* [EXCERPTED DATA]:
Lemma lseek_slot tol fd i ino off s (Q : Z -> os -> Prop) : slot_ok i -> fds s !! fd = Some (ino, off) ->
  (forall r, Q r (s <| fds ::= <[fd := (ino, Z.of_nat (slot_offset i))]> |>)) ->
  wp tol (lseek fd (s32 (Z.shiftl i PAGE_SHIFT))) Q s.
Proof.
  intros Hi Hfd HQ. unfold lseek. wp_steps. rewrite Hfd. wp_steps.
  rewrite Z.shiftl_mul_pow2 by (unfold PAGE_SHIFT; lia).
  assert (s32 (i * 2 ^ PAGE_SHIFT) = Z.of_nat (slot_offset i)) as ->; [|apply HQ].
  unfold swrap, slot_offset, PAGE_SHIFT, PAGE_SIZE, slot_ok in *. rewrite Z.mod_small; lia.
Qed.

Context (Hprogress : forall n c, (0 < c)%nat -> (0 < io_count oe n c)%nat).

(** Short writes do not matter: the whole page gets there. *)
Lemma write_page_spec tol fd page i ino off s : slot_ok i -> length page = page_len ->
  fds s !! fd = Some (ino, off) ->
  wp tol (write_page oe fd page i) (fun r s' => r = (0, page) /\ fs s' = fs s /\ next_ino s' = next_ino s /\
    inodes s' = <[ino := splice (slot_offset i) page (default [] (inodes s !! ino))]> (inodes s) /\
    exists off', fds s' = <[fd := (ino, off')]> (fds s)) s.
Proof using Hprogress.
  intros Hi Hp Hfd. unfold write_page, file_op. wp_steps. eapply lseek_slot; [done..|]. intros _. wp_steps.
  set (data := default [] (inodes s !! ino)).
  eapply (wp_while _ _ _ (fun '(total, ret, pg) s' => exists t : nat, total = Z.of_nat t /\ (t <= page_len)%nat /\
      ret = 0 /\ pg = page /\ fs s' = fs s /\ next_ino s' = next_ino s /\
      (t = O \/ inodes s' = <[ino := splice (slot_offset i) (take t page) data]> (inodes s)) /\
      (t = O -> inodes s' = inodes s) /\
      fds s' = <[fd := (ino, Z.of_nat (slot_offset i + t))]> (fds s))
    (fun '(total, _, _) _ => (page_len - Z.to_nat total)%nat)).
  - exists O. rewrite Nat.add_0_r. repeat split; [lia|by left].
  - change (Z.to_nat 0) with O. lia.
  - intros [[total ret] pg] s' (t & -> & Ht & -> & -> & Hfs & Hno & [->|Hin] & Hin0 & Hfds) Hc.
    + apply Z.ltb_ge in Hc. done.
    + apply Z.ltb_ge in Hc. assert (t = page_len) as -> by (unfold page_len in *; lia). wp_steps.
      rewrite take_ge in Hin by lia. repeat split; eauto.
  - intros [[total ret] pg] s' (t & -> & Ht & -> & -> & Hfs & Hno & Hin & Hin0 & Hfds) Hc.
    apply Z.ltb_lt in Hc. wp_steps. unfold write_fn. wp_steps. rewrite Nat2Z.id.
    eapply wp_mono; [apply (write_spec _ _ _ ino (slot_offset i + t)); by rewrite Hfds, lookup_insert_eq|].
    intros r s2 (m & Hm & -> & Hm' & Hfs2 & Hno2 & Hin2 & Hfds2). wp_steps.
    set (rest := take (page_len - t) (drop t page)) in *.
    assert (Hrest : length rest = (page_len - t)%nat) by (unfold rest; rewrite length_take, length_drop; lia).
    assert (Hlt : (t < page_len)%nat) by (unfold page_len; lia).
    specialize (Hprogress (os_tick s') (length rest) ltac:(lia)).
    destruct (Z.leb_spec (Z.of_nat m) 0); [lia|]. wp_steps. split; [|lia].
    exists (t + m)%nat. split; [lia|]. split; [lia|]. split; [done|]. split; [done|].
    split; [congruence|]. split; [congruence|]. split; [right|split; [lia|]].
    + rewrite Hin2.
      assert (Htake : take (t + m) page = take t page ++ take m rest).
      { unfold rest. rewrite take_take, Nat.min_l by lia. by rewrite take_take_drop. }
      assert (Hsp : splice (slot_offset i + t) (take m rest) (default [] (inodes s' !! ino)) =
                    splice (slot_offset i) (take (t + m) page) data).
      { rewrite Htake. destruct (decide (t = O)) as [->|Hne].
        - rewrite Hin0 by done. by rewrite Nat.add_0_r.
        - destruct Hin as [|Hin]; [done|]. rewrite Hin, lookup_insert_eq. cbn.
          rewrite <- splice_splice, length_take, Nat.min_l by lia. done. }
      rewrite Hsp. destruct (decide (t = O)) as [->|Hne].
      * by rewrite Hin0.
      * destruct Hin as [|Hin]; [done|]. rewrite Hin. by rewrite insert_insert_eq.
    + rewrite Hfds2, Hfds, insert_insert_eq. f_equal. f_equal. lia.
Qed.

(** Short reads do not matter either. *)
Lemma read_page_spec tol fd page buf i ino off s : slot_ok i -> length buf = page_len -> length page = page_len ->
  fds s !! fd = Some (ino, off) ->
  take page_len (drop (slot_offset i) (default [] (inodes s !! ino))) = page ->
  wp tol (read_page oe fd buf i) (fun r s' => r = (0, page) /\ inodes s' = inodes s) s.
Proof using Hprogress.
  intros Hi Hb Hp Hfd Hdata. unfold read_page, file_op. wp_steps. eapply lseek_slot; [done..|]. intros _. wp_steps.
  eapply (wp_while _ _ _ (fun '(total, ret, pg) s' => exists t : nat, total = Z.of_nat t /\ (t <= page_len)%nat /\
      ret = 0 /\ pg = take t page ++ drop t buf /\ inodes s' = inodes s /\
      fds s' = <[fd := (ino, Z.of_nat (slot_offset i + t))]> (fds s))
    (fun '(total, _, _) _ => (page_len - Z.to_nat total)%nat)).
  - exists O. rewrite Nat.add_0_r. repeat split; lia.
  - change (Z.to_nat 0) with O. lia.
  - intros [[total ret] pg] s' (t & -> & Ht & -> & -> & Hin & Hfds) Hc.
    apply Z.ltb_ge in Hc. assert (t = page_len) as -> by (unfold page_len in *; lia). wp_steps.
    rewrite take_ge, drop_ge, app_nil_r by lia. done.
  - intros [[total ret] pg] s' (t & -> & Ht & -> & -> & Hin & Hfds) Hc.
    apply Z.ltb_lt in Hc. wp_steps. unfold read_fn, my_read. wp_steps. rewrite Nat2Z.id.
    eapply wp_mono; [apply (read_spec _ _ _ ino (slot_offset i + t)); by rewrite Hfds, lookup_insert_eq|].
    intros [r bytes] s2 (m & Hm & Hr & Hbytes & Hm' & Hfs2 & Hno2 & Hin2 & Hfds2).
    cbn [fst snd] in *. subst r. wp_steps.
    assert (Hlt : (t < page_len)%nat) by (unfold page_len; lia).
    specialize (Hprogress (os_tick s') (page_len - t) ltac:(lia)).
    assert (Hb2 : bytes = take m (drop t page)).
    { rewrite Hbytes, Hin, <- Hdata. rewrite skipn_firstn_comm, take_take, drop_drop. by rewrite Nat.min_l by lia. }
    assert (Hl : length bytes = m) by (rewrite Hb2, length_take, length_drop; lia).
    destruct (Z.leb_spec (Z.of_nat (length bytes)) 0); [lia|]. wp_steps. split; [|lia].
    exists (t + m)%nat. split; [lia|]. split; [lia|]. split; [done|]. split.
    + unfold fill. rewrite take_app_le, take_ge by (rewrite length_take; lia).
      rewrite Hl, drop_app_ge by (rewrite length_take; lia). rewrite length_take, Nat.min_l by lia.
      rewrite drop_drop, app_assoc, Hb2, take_take_drop. f_equal. f_equal. lia.
    + split; [congruence|]. rewrite Hfds2, Hfds, insert_insert_eq, Hl. f_equal. f_equal. lia.
Qed.
End Transfers.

* [WORK ORDER]: Output every entry exactly as given.

* [SOLUTION TO THIS EXERCISE]:
Lemma lseek_slot tol fd i ino off s (Q : Z -> os -> Prop) : slot_ok i -> fds s !! fd = Some (ino, off) ->
  (forall r, Q r (s <| fds ::= <[fd := (ino, Z.of_nat (slot_offset i))]> |>)) ->
  wp tol (lseek fd (s32 (Z.shiftl i PAGE_SHIFT))) Q s.
Proof.
  intros Hi Hfd HQ. unfold lseek. wp_steps. rewrite Hfd. wp_steps.
  rewrite Z.shiftl_mul_pow2 by (unfold PAGE_SHIFT; lia).
  assert (s32 (i * 2 ^ PAGE_SHIFT) = Z.of_nat (slot_offset i)) as ->; [|apply HQ].
  unfold swrap, slot_offset, PAGE_SHIFT, PAGE_SIZE, slot_ok in *. rewrite Z.mod_small; lia.
Qed.

Context (Hprogress : forall n c, (0 < c)%nat -> (0 < io_count oe n c)%nat).

(** Short writes do not matter: the whole page gets there. *)
Lemma write_page_spec tol fd page i ino off s : slot_ok i -> length page = page_len ->
  fds s !! fd = Some (ino, off) ->
  wp tol (write_page oe fd page i) (fun r s' => r = (0, page) /\ fs s' = fs s /\ next_ino s' = next_ino s /\
    inodes s' = <[ino := splice (slot_offset i) page (default [] (inodes s !! ino))]> (inodes s) /\
    exists off', fds s' = <[fd := (ino, off')]> (fds s)) s.
Proof using Hprogress.
  intros Hi Hp Hfd. unfold write_page, file_op. wp_steps. eapply lseek_slot; [done..|]. intros _. wp_steps.
  set (data := default [] (inodes s !! ino)).
  eapply (wp_while _ _ _ (fun '(total, ret, pg) s' => exists t : nat, total = Z.of_nat t /\ (t <= page_len)%nat /\
      ret = 0 /\ pg = page /\ fs s' = fs s /\ next_ino s' = next_ino s /\
      (t = O \/ inodes s' = <[ino := splice (slot_offset i) (take t page) data]> (inodes s)) /\
      (t = O -> inodes s' = inodes s) /\
      fds s' = <[fd := (ino, Z.of_nat (slot_offset i + t))]> (fds s))
    (fun '(total, _, _) _ => (page_len - Z.to_nat total)%nat)).
  - exists O. rewrite Nat.add_0_r. repeat split; [lia|by left].
  - change (Z.to_nat 0) with O. lia.
  - intros [[total ret] pg] s' (t & -> & Ht & -> & -> & Hfs & Hno & [->|Hin] & Hin0 & Hfds) Hc.
    + apply Z.ltb_ge in Hc. done.
    + apply Z.ltb_ge in Hc. assert (t = page_len) as -> by (unfold page_len in *; lia). wp_steps.
      rewrite take_ge in Hin by lia. repeat split; eauto.
  - intros [[total ret] pg] s' (t & -> & Ht & -> & -> & Hfs & Hno & Hin & Hin0 & Hfds) Hc.
    apply Z.ltb_lt in Hc. wp_steps. unfold write_fn. wp_steps. rewrite Nat2Z.id.
    eapply wp_mono; [apply (write_spec _ _ _ ino (slot_offset i + t)); by rewrite Hfds, lookup_insert_eq|].
    intros r s2 (m & Hm & -> & Hm' & Hfs2 & Hno2 & Hin2 & Hfds2). wp_steps.
    set (rest := take (page_len - t) (drop t page)) in *.
    assert (Hrest : length rest = (page_len - t)%nat) by (unfold rest; rewrite length_take, length_drop; lia).
    assert (Hlt : (t < page_len)%nat) by (unfold page_len; lia).
    specialize (Hprogress (os_tick s') (length rest) ltac:(lia)).
    destruct (Z.leb_spec (Z.of_nat m) 0); [lia|]. wp_steps. split; [|lia].
    exists (t + m)%nat. split; [lia|]. split; [lia|]. split; [done|]. split; [done|].
    split; [congruence|]. split; [congruence|]. split; [right|split; [lia|]].
    + rewrite Hin2.
      assert (Htake : take (t + m) page = take t page ++ take m rest).
      { unfold rest. rewrite take_take, Nat.min_l by lia. by rewrite take_take_drop. }
      assert (Hsp : splice (slot_offset i + t) (take m rest) (default [] (inodes s' !! ino)) =
                    splice (slot_offset i) (take (t + m) page) data).
      { rewrite Htake. destruct (decide (t = O)) as [->|Hne].
        - rewrite Hin0 by done. by rewrite Nat.add_0_r.
        - destruct Hin as [|Hin]; [done|]. rewrite Hin, lookup_insert_eq. cbn.
          rewrite <- splice_splice, length_take, Nat.min_l by lia. done. }
      rewrite Hsp. destruct (decide (t = O)) as [->|Hne].
      * by rewrite Hin0.
      * destruct Hin as [|Hin]; [done|]. rewrite Hin. by rewrite insert_insert_eq.
    + rewrite Hfds2, Hfds, insert_insert_eq. f_equal. f_equal. lia.
Qed.

(** Short reads do not matter either. *)
Lemma read_page_spec tol fd page buf i ino off s : slot_ok i -> length buf = page_len -> length page = page_len ->
  fds s !! fd = Some (ino, off) ->
  take page_len (drop (slot_offset i) (default [] (inodes s !! ino))) = page ->
  wp tol (read_page oe fd buf i) (fun r s' => r = (0, page) /\ inodes s' = inodes s) s.
Proof using Hprogress.
  intros Hi Hb Hp Hfd Hdata. unfold read_page, file_op. wp_steps. eapply lseek_slot; [done..|]. intros _. wp_steps.
  eapply (wp_while _ _ _ (fun '(total, ret, pg) s' => exists t : nat, total = Z.of_nat t /\ (t <= page_len)%nat /\
      ret = 0 /\ pg = take t page ++ drop t buf /\ inodes s' = inodes s /\
      fds s' = <[fd := (ino, Z.of_nat (slot_offset i + t))]> (fds s))
    (fun '(total, _, _) _ => (page_len - Z.to_nat total)%nat)).
  - exists O. rewrite Nat.add_0_r. repeat split; lia.
  - change (Z.to_nat 0) with O. lia.
  - intros [[total ret] pg] s' (t & -> & Ht & -> & -> & Hin & Hfds) Hc.
    apply Z.ltb_ge in Hc. assert (t = page_len) as -> by (unfold page_len in *; lia). wp_steps.
    rewrite take_ge, drop_ge, app_nil_r by lia. done.
  - intros [[total ret] pg] s' (t & -> & Ht & -> & -> & Hin & Hfds) Hc.
    apply Z.ltb_lt in Hc. wp_steps. unfold read_fn, my_read. wp_steps. rewrite Nat2Z.id.
    eapply wp_mono; [apply (read_spec _ _ _ ino (slot_offset i + t)); by rewrite Hfds, lookup_insert_eq|].
    intros [r bytes] s2 (m & Hm & Hr & Hbytes & Hm' & Hfs2 & Hno2 & Hin2 & Hfds2).
    cbn [fst snd] in *. subst r. wp_steps.
    assert (Hlt : (t < page_len)%nat) by (unfold page_len; lia).
    specialize (Hprogress (os_tick s') (page_len - t) ltac:(lia)).
    assert (Hb2 : bytes = take m (drop t page)).
    { rewrite Hbytes, Hin, <- Hdata. rewrite skipn_firstn_comm, take_take, drop_drop. by rewrite Nat.min_l by lia. }
    assert (Hl : length bytes = m) by (rewrite Hb2, length_take, length_drop; lia).
    destruct (Z.leb_spec (Z.of_nat (length bytes)) 0); [lia|]. wp_steps. split; [|lia].
    exists (t + m)%nat. split; [lia|]. split; [lia|]. split; [done|]. split.
    + unfold fill. rewrite take_app_le, take_ge by (rewrite length_take; lia).
      rewrite Hl, drop_app_ge by (rewrite length_take; lia). rewrite length_take, Nat.min_l by lia.
      rewrite drop_drop, app_assoc, Hb2, take_take_drop. f_equal. f_equal. lia.
    + split; [congruence|]. rewrite Hfds2, Hfds, insert_insert_eq, Hl. f_equal. f_equal. lia.
Qed.
End Transfers.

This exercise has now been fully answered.